Each line of the material, from the first through the one containing "Definition encodePayload (data", is to be written out exactly.
== == ==
(* ===== verification/TransactionService.v ===== *)
(** * Building transactions: [frontend/src/services/transaction.service.js] *)

From S2P Require Import Prelude JsValue Json JsonFacts JsonCanon Sha256 Async Platform World Hash.

(** [encodePayload(data)] *)
Definition encodePayload (data : value) : value :=
  if negb (truthy data) then Obj [] else data.

(** [buildTransaction(params)]; destructuring [undefined] or [null] throws. *)
Definition buildTransaction (params : value) : script value :=
  type ← lift (get params "type");
  let walletID := prop params "walletID" in
  let fee := prop params "fee" in
  let payload := prop params "payload" in
  let pk := prop params "pk" in
  let inputs := default_to (Arr []) (prop params "inputs") in
  let outputs := default_to (Arr []) (prop params "outputs") in
  mret (obj [("type", type); ("from", walletID); ("amount", fee);
             ("payload", encodePayload payload); ("pk", pk);
             ("inputs", inputs); ("outputs", outputs); ("transactionID", Null)]).

Section canonical.
Context `{Canonicalizer}.

(** [computeTransactionID(tx)] *)
Definition computeTransactionID (tx : value) : script value :=
  type ← lift (get tx "type");
  txID ← await (generateTxID (obj
    [("type", type); ("from", prop tx "from"); ("amount", prop tx "amount");
     ("payload", prop tx "payload");
     ("inputs", js_or (prop tx "inputs") (Arr []));
     ("outputs", js_or (prop tx "outputs") (Arr []))]));
  mret (spread tx [("transactionID", Str txID)]).
End canonical.

Record validation := Validation { valid : bool; errors : list string }.

(** [validateTransaction(tx)] *)
Definition validateTransaction (tx : value) : outcome validation :=
  type ← get tx "type";
  let amount := prop tx "amount" in
  let errors :=
    (if negb (truthy type) then ["Transaction type is required"] else []) ++
    (if negb (truthy (prop tx "from")) then ["Source wallet is required"] else []) ++
    (if negb (truthy amount) || num_lt (to_number amount) (int 1)
     then ["Fee must be at least 1"] else []) ++
    (if negb (truthy (prop tx "payload")) then ["Payload is required"] else []) ++
    (if negb (truthy (prop tx "pk")) then ["Public key is required"] else []) ++
    (if negb (is_array (prop tx "inputs")) then ["Inputs must be provided"] else []) ++
    (if negb (is_array (prop tx "outputs")) then ["Outputs must be provided"] else []) in
  Normal (Validation (Nat.eqb (length errors) 0) errors).

(** ** The hashed data *)

(** What the transaction identifier commits to. *)
Definition tx_core (tx : value) : value :=
  tx_data (prop tx "type") (prop tx "from") (prop tx "amount") (prop tx "payload")
    (js_or (prop tx "inputs") (Arr [])) (js_or (prop tx "outputs") (Arr [])).

Lemma js_or_default v : default_to (Arr []) (js_or v (Arr [])) = js_or v (Arr []).
Proof. unfold js_or. destruct (truthy v) eqn:E; [|done]. by destruct v. Qed.

Lemma prop_obj_spread o l k :
  prop (spread (Obj o) l) k =
  match props_get k (props_spread o l) with Some v => v | None => Undefined end.
Proof. done. Qed.

(** Setting one property leaves the others. *)
Lemma prop_spread_one o f v k :
  prop (spread (Obj o) [(f, v)]) k = if String.eqb k f then v else prop (Obj o) k.
Proof.
  rewrite prop_obj_spread. unfold props_spread. simpl. rewrite props_get_define.
  by destruct (String.eqb k f).
Qed.

Lemma tx_core_spread o f v :
  f ∉ ["type"; "from"; "amount"; "payload"; "inputs"; "outputs"] ->
  tx_core (spread (Obj o) [(f, v)]) = tx_core (Obj o).
Proof.
  intros Hf. unfold tx_core. rewrite !prop_spread_one.
  repeat match goal with |- context [String.eqb ?k f] =>
    destruct (String.eqb_spec k f) as [<-|_]; [set_solver|] end.
  done.
Qed.

Section run_tx.
Context `{Canonicalizer} (server : list request -> request -> fetch_result).

(** The identifier of a transaction, when its data has a canonical text. *)
Lemma run_generateTxID_core tx s w l :
  is_nullish tx = false -> canonicalize (tx_core tx) = Normal (Str s) ->
  run server (generateTxID (obj
    [("type", prop tx "type"); ("from", prop tx "from"); ("amount", prop tx "amount");
     ("payload", prop tx "payload");
     ("inputs", js_or (prop tx "inputs") (Arr []));
     ("outputs", js_or (prop tx "outputs") (Arr []))])) w l
  = (Normal (sha256_hex s), w, l).
Proof.
  intros Hn Hc. unfold generateTxID. rewrite run_bind, run_lift. simpl.
  rewrite !js_or_default. rewrite run_bind, run_lift. unfold tx_core in Hc. rewrite Hc.
  by rewrite run_await, run_sha256_str.
Qed.

Lemma run_computeTransactionID tx s w l :
  is_nullish tx = false -> canonicalize (tx_core tx) = Normal (Str s) ->
  run server (computeTransactionID tx) w l
  = (Normal (spread tx [("transactionID", Str (sha256_hex s))]), w, l).
Proof.
  intros Hn Hc. unfold computeTransactionID. rewrite run_bind, run_lift. unfold get.
  rewrite Hn. rewrite run_bind, run_await, (run_generateTxID_core tx s) by done. done.
Qed.

Lemma run_buildTransaction params w l :
  run server (buildTransaction params) w l =
  (match get params "type" with
   | Normal type => Normal (obj
       [("type", type); ("from", prop params "walletID"); ("amount", prop params "fee");
        ("payload", encodePayload (prop params "payload")); ("pk", prop params "pk");
        ("inputs", default_to (Arr []) (prop params "inputs"));
        ("outputs", default_to (Arr []) (prop params "outputs")); ("transactionID", Null)])
   | Throw e => Throw e
   end, w, l).
Proof.
  unfold buildTransaction. rewrite run_bind, run_lift. by destruct (get params "type").
Qed.
End run_tx.

#[global] Arguments buildTransaction : simpl never.
#[global] Arguments computeTransactionID : simpl never.
#[global] Arguments generateTxID : simpl never.

(** ** Validation *)

Definition well_formed_tx (tx : value) : Prop :=
  truthy (prop tx "type") = true /\ truthy (prop tx "from") = true /\
  truthy (prop tx "amount") = true /\ num_lt (to_number (prop tx "amount")) (int 1) = false /\
  truthy (prop tx "payload") = true /\ truthy (prop tx "pk") = true /\
  is_array (prop tx "inputs") = true /\ is_array (prop tx "outputs") = true.

Lemma validateTransaction_valid tx r :
  validateTransaction tx = Normal r -> valid r = true <-> well_formed_tx tx.
Proof.
  unfold validateTransaction, get, well_formed_tx. destruct (is_nullish tx); [done|].
  simpl. intros [= <-]. simpl.
  destruct (truthy (prop tx "type")), (truthy (prop tx "from")), (truthy (prop tx "amount")),
    (num_lt (to_number (prop tx "amount")) (int 1)), (truthy (prop tx "payload")),
    (truthy (prop tx "pk")), (is_array (prop tx "inputs")), (is_array (prop tx "outputs"));
    simpl; split; try done; intros; naive_solver.
Qed.

Lemma validateTransaction_total tx :
  is_nullish tx = false -> exists r, validateTransaction tx = Normal r.
Proof. intros Hn. unfold validateTransaction, get. rewrite Hn. simpl. eauto. Qed.

(** ** Properties *)

(** Validation never throws on a transaction object, and it reports no error
    exactly when type, sender, payload and public key are present, the fee is at
    least 1 (or not a number), and inputs and outputs are arrays. *)
Theorem validateTransaction_spec tx :
  is_nullish tx = false ->
  exists r, validateTransaction tx = Normal r /\
    (valid r = true <-> errors r = []) /\ (valid r = true <-> well_formed_tx tx).
Proof.
  intros Hn. destruct (validateTransaction_total tx Hn) as [r Hr]. exists r.
  split_and!; [done| |by apply validateTransaction_valid].
  unfold validateTransaction, get in Hr. rewrite Hn in Hr. injection Hr as <-. cbn [valid errors].
  rewrite Nat.eqb_eq. apply length_zero_iff_nil.
Qed.

Lemma validateTransaction_spec_witness :
  exists r, validateTransaction (Obj []) = Normal r /\ (valid r = true <-> errors r = []) /\
    (valid r = true <-> well_formed_tx (Obj [])).
Proof. apply (validateTransaction_spec (Obj [])). reflexivity. Defined.

(** The identifier depends on the six committed fields only: computing it
    again on the completed transaction, or after setting any field outside them,
    gives the same identifier, and no other field is changed. *)
Theorem computeTransactionID_stable `{Canonicalizer} server o s f v w l :
  canonicalize (tx_core (Obj o)) = Normal (Str s) ->
  f ∉ ["type"; "from"; "amount"; "payload"; "inputs"; "outputs"] ->
  let id := Str (sha256_hex s) in
  let tx1 := spread (Obj o) [("transactionID", id)] in
  run server (computeTransactionID (Obj o)) w l = (Normal tx1, w, l) /\
  (forall k, k <> "transactionID" -> prop tx1 k = prop (Obj o) k) /\
  exists tx2, run server (computeTransactionID (spread tx1 [(f, v)])) w l = (Normal tx2, w, l) /\
    prop tx2 "transactionID" = id.
Proof.
  intros Hc Hf id tx1. split_and!.
  - by apply run_computeTransactionID.
  - intros k Hk. unfold tx1. rewrite prop_spread_one. by destruct (String.eqb_spec k "transactionID").
  - eexists. split.
    + apply (run_computeTransactionID server _ s); [done|]. unfold tx1, spread at 2.
      rewrite tx_core_spread by done. change (Obj _) with (spread (Obj o) [("transactionID", id)]).
      rewrite tx_core_spread; [done|]. set_solver.
    + unfold spread at 2. by rewrite prop_spread_one.
Qed.

Import Reference.

Lemma computeTransactionID_stable_witness :
  exists tx2, run offline (computeTransactionID
      (spread (spread (Obj [("type", Str "t")]) [("transactionID",
        Str (sha256_hex (to_string (stringify (canon (tx_core (Obj [("type", Str "t")])))))))])
        [("txHash", Str "x")])) (page_load ∅ 0) [] = (Normal tx2, page_load ∅ 0, []) /\
    prop tx2 "transactionID"
    = Str (sha256_hex (to_string (stringify (canon (tx_core (Obj [("type", Str "t")])))))).
Proof.
  apply (computeTransactionID_stable offline [("type", Str "t")] 
    (to_string (stringify (canon (tx_core (Obj [("type", Str "t")]))))) "txHash" (Str "x")).
  - vm_compute. reflexivity.
  - apply (bool_decide_unpack _). vm_compute. exact I.
Defined.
== == ==
* Expected output *
(* ===== verification/TransactionService.v ===== *)
(** * Building transactions: [frontend/src/services/transaction.service.js] *)

From S2P Require Import Prelude JsValue Json JsonFacts JsonCanon Sha256 Async Platform World Hash.

(** [encodePayload(data)] *)
Definition encodePayload (data : value) : value :=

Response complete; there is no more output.